Pancreatic cancer is the seventh commonest cause of cancer-related death worldwide. Although prognosis is poor, both surgery and adjuvant chemotherapy improve survival. However, it has been suggested that not all pancreatic cancer patients who may benefit from treatment receive it. This systematic review and meta-analysis investigated the existence of age-related inequalities in receipt of first-line pancreatic cancer treatment. Medline, Embase, Cochrane Library and grey literature were searched for population-based studies investigating treatment receipt, reported by age, for patients with primary pancreatic cancer from inception until 4th June 2020, and updated 5th August 2021. Studies from countries with universal healthcare were included, to minimise influence of health system-related economic factors. A modified version of the Newcastle-Ottawa Scale was used to assess risk of bias. Random-effects meta-analysis was undertaken comparing likelihood of treatment receipt in older versus younger patients. Sensitivity and subgroup analyses were conducted. Eighteen papers were included; 12 independent populations were eligible for meta-analysis. In most studies, < 10% of older patients were treated. Older age (generally ≥65) was significantly associated with reduced receipt of any treatment (OR=0.14, 95% CI 0.10-0.21, n = 12 studies), surgery (OR=0.15, 95% CI 0.09-0.24, n = 9 studies) and chemotherapy as a primary treatment (OR=0.13, 95% CI 0.07-0.24, n = 5 studies). The effect of age was independent of methodological quality, patient population or time-period of patient diagnosis and remained in studies with confounder adjustment. The mean quality score of included studies was 6/8. Inequalities in receipt of healthcare interventions across social groups is a recognised concern internationally. This review shows that older age is significantly, and consistently, associated with non-receipt of treatment in pancreatic cancer. However, there are risks and side-effects associated with pancreatic cancer treatment. Further research on what influences patient and professional treatment decision-making is required to better understand these apparent inequalities.
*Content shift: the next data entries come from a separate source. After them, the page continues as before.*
(** * The kernel websocket gateway of jupyter_server

    A shallow embedding of
    [jupyter_server/services/kernels/websocket.py]
    (class [KernelWebsocketHandler]) and the properties of its admission
    gate, sub-protocol negotiation, message interception and teardown.

    Python values are modelled as data, Python exceptions as the [Raise]
    branch of a result type, attribute writes on [self] as explicit state
    passing over a [handler] record, and calls into collaborators
    (logger, authorizer, kernel manager, connection object) as entries of
    an effect log carried by the handler. *)

From Stdlib Require Import ZArith String Ascii List Bool.
From stdpp Require Import base option list strings gmap pretty.

#[local] Set Warnings "-register-all".
Local Open Scope string_scope.
Local Open Scope Z_scope.

(** ** Exceptions and results *)

(** The exception classes that can travel through the handler.  All of
    them derive from Python's [Exception]. *)
Inductive exn : Type :=
| HTTPError (status_code : Z)        (* tornado.web.HTTPError *)
| AttributeError                     (* e.g. 'NoneType' object has no attribute ... *)
| KeyError
| TypeError
| JSONDecodeError                    (* json.loads on malformed text *)
| LibraryError (name : string).      (* any other Exception of a callee: RecursionError, ... *)

Inductive result (A : Type) : Type :=
| Ok (a : A)
| Raise (e : exn).
Arguments Ok {A} a.
Arguments Raise {A} e.

#[global] Instance result_ret : MRet result := fun A a => Ok a.
#[global] Instance result_bind : MBind result := fun A B f r =>
  match r with
  | Ok a => f a
  | Raise e => Raise e
  end.

(** ** Python values produced by [json.loads] *)

(** A float is carried as the text [float.__repr__] gives for it
    ([inf], [-inf] and [nan] included): that text is the only thing this
    program ever observes of a float.  A [dict] is an association list in
    insertion order. *)
Inductive value : Type :=
| JNull                                   (* None *)
| JBool (b : bool)                        (* True / False *)
| JInt (n : Z)                            (* int *)
| JFloat (repr : string)                  (* float *)
| JStr (s : string)                       (* str *)
| JArr (items : list value)               (* list *)
| JObj (fields : list (string * value)).  (* dict with str keys *)

(** [d.get(key)] on the association list: the value bound to [key]. *)
Fixpoint dict_get (key : string) (d : list (string * value)) : option value :=
  match d with
  | [] => None
  | (k, v) :: rest => if String.eqb k key then Some v else dict_get key rest
  end.

(** [d[key] = v]: an existing key keeps its position, a new key goes last. *)
Fixpoint dict_set (key : string) (v : value) (d : list (string * value))
  : list (string * value) :=
  match d with
  | [] => [(key, v)]
  | (k, w) :: rest =>
      if String.eqb k key then (k, v) :: rest else (k, w) :: dict_set key v rest
  end.

(** [recv.get(key, dflt)]: only a dict has the method. *)
Definition py_get (recv : value) (key : string) (dflt : value) : result value :=
  match recv with
  | JObj d => Ok (default dflt (dict_get key d))
  | _ => Raise AttributeError
  end.

(** [recv[key]] with a str key: a missing key is a KeyError, a receiver
    that is no dict a TypeError (list and str want integer indices, the
    others are not subscriptable). *)
Definition py_getitem (recv : value) (key : string) : result value :=
  match recv with
  | JObj d => match dict_get key d with
              | Some v => Ok v
              | None => Raise KeyError
              end
  | _ => Raise TypeError
  end.

(** [recv[key] = v], giving the receiver after the store. *)
Definition py_setitem (recv : value) (key : string) (v : value) : result value :=
  match recv with
  | JObj d => Ok (JObj (dict_set key v d))
  | _ => Raise TypeError
  end.

(** [holder] once the object it holds under [key] has become [new]: the
    store into [holder[key]] mutates that object in place, and [holder]
    shows it where it was. *)
Definition mutated_at (key : string) (new : value) (holder : value) : value :=
  match holder with
  | JObj d => JObj (dict_set key new d)
  | _ => holder
  end.

(** [v == s] for a str [s]: no other type compares equal to a str. *)
Definition py_eq_str (v : value) (s : string) : bool :=
  match v with
  | JStr t => String.eqb t s
  | _ => false
  end.

(** [v is not None]. *)
Definition is_not_None (v : value) : bool :=
  match v with
  | JNull => false
  | _ => true
  end.

(** ** Frames *)

(** What tornado hands to [on_message]: a [str] for a text frame, [bytes]
    for a binary one.  A str is carried as its UTF-8 bytes. *)
Inductive frame : Type :=
| Text (s : string)
| Binary (b : list Byte.byte).

(** ** The message rewrite of [on_message] *)

Definition DEFAULT_PROTOCOL : string := "v1.kernel.websocket.jupyter.org".
Definition TOKEN_HEADER : string := "X-Forwarded-Access-Token".

Section Interceptor.

(** The Python runtime the handler calls into: the [json] codec, and
    [repr] of a list or dict (what an f-string field renders for
    them). *)
Variable json_loads : string -> result value.
Variable json_dumps : value -> result string.
Variable repr_container : value -> result string.

(** A replacement field [{v}] of an f-string: [format(v, '')], which is
    [str(v)] for every value here. *)
Definition py_format (v : value) : result string :=
  match v with
  | JNull => Ok "None"
  | JBool true => Ok "True"
  | JBool false => Ok "False"
  | JInt n => Ok (pretty n)
  | JFloat r => Ok r
  | JStr s => Ok s
  | JArr _ | JObj _ => repr_container v
  end.

(** [headers.get(name)]: the header's value, or None. *)
Definition headers_get (headers : gmap string string) (name : string) : value :=
  match headers !! name with
  | Some v => JStr v
  | None => JNull
  end.

(** The body of the [try] block (lines 82-88), from the frame text to
    the text that replaces it. *)
Definition rewrite_text (headers : gmap string string) (ws_message : string)
  : result string :=
  message ← json_loads ws_message;
  header ← py_get message "header" (JObj []);
  msg_type ← py_get header "msg_type" JNull;
  let is_execute_request := py_eq_str msg_type "execute_request" in
  message ←
    (if is_execute_request then
       content ← py_get message "content" (JObj []);
       code ← py_get content "code" JNull;
       if is_not_None code then
         token ← py_format (headers_get headers TOKEN_HEADER);
         content ← py_getitem message "content";
         code ← py_getitem content "code";
         code ← py_format code;
         let new_code :=
           "import os" +:+ String "010" "os.environ['FORWARDED_ACCESS_TOKEN'] = "
             +:+ "'" +:+ token +:+ "'" +:+ String "010" "" +:+ code in
         content ← py_getitem message "content";
         content ← py_setitem content "code" (JStr new_code);
         Ok (mutated_at "content" content message)
       else Ok message
     else Ok message);
  json_dumps message.

(** Lines 80-90: the frame that reaches [handle_incoming_message].
    [except Exception: pass] leaves [ws_message] as it was. *)
Definition intercept (headers : gmap string string) (ws_message : frame) : frame :=
  match ws_message with
  | Text s =>
      match rewrite_text headers s with
      | Ok s' => Text s'
      | Raise _ => Text s
      end
  | Binary _ => ws_message
  end.

End Interceptor.

(** ** Request arguments

    [self.request.arguments] maps a name to the values given for it,
    each a byte string.  tornado's [get_argument] decodes every value of
    the name as UTF-8 (HTTPError 400 when one of them is not valid),
    replaces the control characters U+0000-U+0008 and U+000E-U+001F by a
    space, strips white space off both ends, and answers with the last
    value. *)

Definition byte_value (c : ascii) : Z := Z.of_N (N_of_ascii c).
Definition byte_of_value (n : Z) : ascii := ascii_of_N (Z.to_N n).

(** The six bits a continuation byte carries. *)
Definition continuation (c : ascii) : option Z :=
  if (128 <=? byte_value c) && (byte_value c <=? 191)
  then Some (byte_value c - 128)
  else None.

(** [value.decode("utf-8")]: the code points of a byte string, None
    where Python raises UnicodeDecodeError (a stray or missing
    continuation byte, an overlong form, a surrogate, a code point above
    U+10FFFF). *)
Fixpoint utf8_code_points (s : string) : option (list Z) :=
  match s with
  | "" => Some []
  | String c0 rest =>
      let b0 := byte_value c0 in
      if b0 <? 128 then
        cps ← utf8_code_points rest; Some (b0 :: cps)
      else if (194 <=? b0) && (b0 <=? 223) then
        match rest with
        | String c1 rest =>
            x1 ← continuation c1;
            cps ← utf8_code_points rest;
            Some (((b0 - 192) * 64 + x1) :: cps)
        | _ => None
        end
      else if (224 <=? b0) && (b0 <=? 239) then
        match rest with
        | String c1 (String c2 rest) =>
            x1 ← continuation c1;
            x2 ← continuation c2;
            let cp := (b0 - 224) * 4096 + x1 * 64 + x2 in
            if (cp <? 2048) || ((55296 <=? cp) && (cp <=? 57343)) then None else
            cps ← utf8_code_points rest;
            Some (cp :: cps)
        | _ => None
        end
      else if (240 <=? b0) && (b0 <=? 244) then
        match rest with
        | String c1 (String c2 (String c3 rest)) =>
            x1 ← continuation c1;
            x2 ← continuation c2;
            x3 ← continuation c3;
            let cp := (b0 - 240) * 262144 + x1 * 4096 + x2 * 64 + x3 in
            if (cp <? 65536) || (1114111 <? cp) then None else
            cps ← utf8_code_points rest;
            Some (cp :: cps)
        | _ => None
        end
      else None
  end.

(** A str, carried as its UTF-8 bytes. *)
Definition utf8_bytes (cp : Z) : string :=
  if cp <? 128 then String (byte_of_value cp) ""
  else if cp <? 2048 then
    String (byte_of_value (192 + cp / 64))
      (String (byte_of_value (128 + cp mod 64)) "")
  else if cp <? 65536 then
    String (byte_of_value (224 + cp / 4096))
      (String (byte_of_value (128 + (cp / 64) mod 64))
         (String (byte_of_value (128 + cp mod 64)) ""))
  else
    String (byte_of_value (240 + cp / 262144))
      (String (byte_of_value (128 + (cp / 4096) mod 64))
         (String (byte_of_value (128 + (cp / 64) mod 64))
            (String (byte_of_value (128 + cp mod 64)) ""))).

Definition utf8_string (cps : list Z) : string :=
  fold_right (fun cp s => utf8_bytes cp +:+ s) "" cps.

(** [_remove_control_chars_regex.sub(" ", s)] for the class
    [[\x00-\x08\x0e-\x1f]]. *)
Definition is_control_char (cp : Z) : bool :=
  ((0 <=? cp) && (cp <=? 8)) || ((14 <=? cp) && (cp <=? 31)).

Definition remove_control_chars (cps : list Z) : list Z :=
  map (fun cp => if is_control_char cp then 32 else cp) cps.

(** [str.isspace] on one character: the white space of [str.strip()]. *)
Definition is_space (cp : Z) : bool :=
  ((9 <=? cp) && (cp <=? 13)) || ((28 <=? cp) && (cp <=? 32))
  || (cp =? 133) || (cp =? 160) || (cp =? 5760)
  || ((8192 <=? cp) && (cp <=? 8202))
  || (cp =? 8232) || (cp =? 8233) || (cp =? 8239) || (cp =? 8287) || (cp =? 12288).

Fixpoint lstrip (cps : list Z) : list Z :=
  match cps with
  | cp :: rest => if is_space cp then lstrip rest else cps
  | [] => []
  end.

Definition strip (cps : list Z) : list Z := rev (lstrip (rev (lstrip cps))).

(** tornado's [decode_argument]. *)
Definition decode_argument (value : string) : result (list Z) :=
  match utf8_code_points value with
  | Some cps => Ok cps
  | None => Raise (HTTPError 400)
  end.

(** The body of the loop of [_get_arguments], with [strip=True]: the
    text one value of the request is read as. *)
Definition argument_text (value : string) : result string :=
  s ← decode_argument value;
  let s := remove_control_chars s in
  let s := strip s in
  Ok (utf8_string s).

(** The loop of [_get_arguments]: the values in order, up to the first
    that does not decode. *)
Fixpoint argument_texts (values : list string) : result (list string) :=
  match values with
  | [] => Ok []
  | v :: rest =>
      s ← argument_text v;
      values ← argument_texts rest;
      Ok (s :: values)
  end.

(** ** The handler object and its collaborators *)

(** The authenticated identity and the kernel object are opaque to the
    handler; each is carried by a name. *)
Inductive user : Type := User (name : string).
Inductive kernel : Type := Kernel (name : string).

(** An instance of [kernel_websocket_connection_class]: the attributes the
    handler reads or writes, and what each of its methods answers when
    the handler calls it. *)
Record connection : Type := Connection {
  parent : kernel;
  session : string;                    (* connection.session.session *)
  kernel_ws_protocol : option string;  (* None, "" or a protocol name *)
  prepare : option (result unit);      (* None: the class has no prepare method *)
  connect : result unit;               (* what awaiting connect() gives *)
  handle_incoming_message : frame -> result unit;  (* what handle_incoming_message(frame) gives *)
  disconnect : result unit             (* what disconnect() gives *)
}.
胰腺癌是全球第七大常见的癌症相关死亡原因。尽管预后较差,但手术和辅助化疗均可改善生存。然而,有人认为,并非所有可能从治疗中获益的胰腺癌患者都接受了治疗。本系统评价和荟萃分析调查了接受一线胰腺癌治疗方面是否存在与年龄相关的不平等现象。从建立到 2020 年 6 月 4 日,检索了 Medline、Embase、Cochrane 图书馆和灰色文献中以人群为基础的研究,调查了原发性胰腺癌患者按年龄报告的治疗接受情况,并于 2021 年 8 月 5 日进行了更新。纳入了具有全民医疗保健的国家的研究,以尽量减少与卫生系统相关的经济因素的影响。使用纽卡斯尔-渥太华量表的改良版评估偏倚风险。采用随机效应荟萃分析比较了老年患者与年轻患者接受治疗的可能性。进行了敏感性和亚组分析。纳入了 18 篇论文;12 个独立人群有资格进行荟萃分析。在大多数研究中,<10%的老年患者接受了治疗。年龄较大(通常≥65 岁)与接受任何治疗(OR=0.14,95%CI 0.10-0.21,n=12 项研究)、手术(OR=0.15,95%CI 0.09-0.24,n=9 项研究)和作为主要治疗的化疗(OR=0.13,95%CI 0.07-0.24,n=5 项研究)的可能性显著降低相关。年龄的影响独立于方法学质量、患者人群或患者诊断的时间阶段,并且在有混杂因素调整的研究中仍然存在。纳入研究的平均质量评分为 6/8 分。在国际上,社会群体之间医疗干预措施的接受不平等是一个公认的问题。本综述表明,年龄较大与胰腺癌患者不接受治疗显著且一致相关。然而,胰腺癌治疗存在风险和副作用。需要进一步研究影响患者和专业人员治疗决策的因素,以更好地理解这些明显的不平等现象。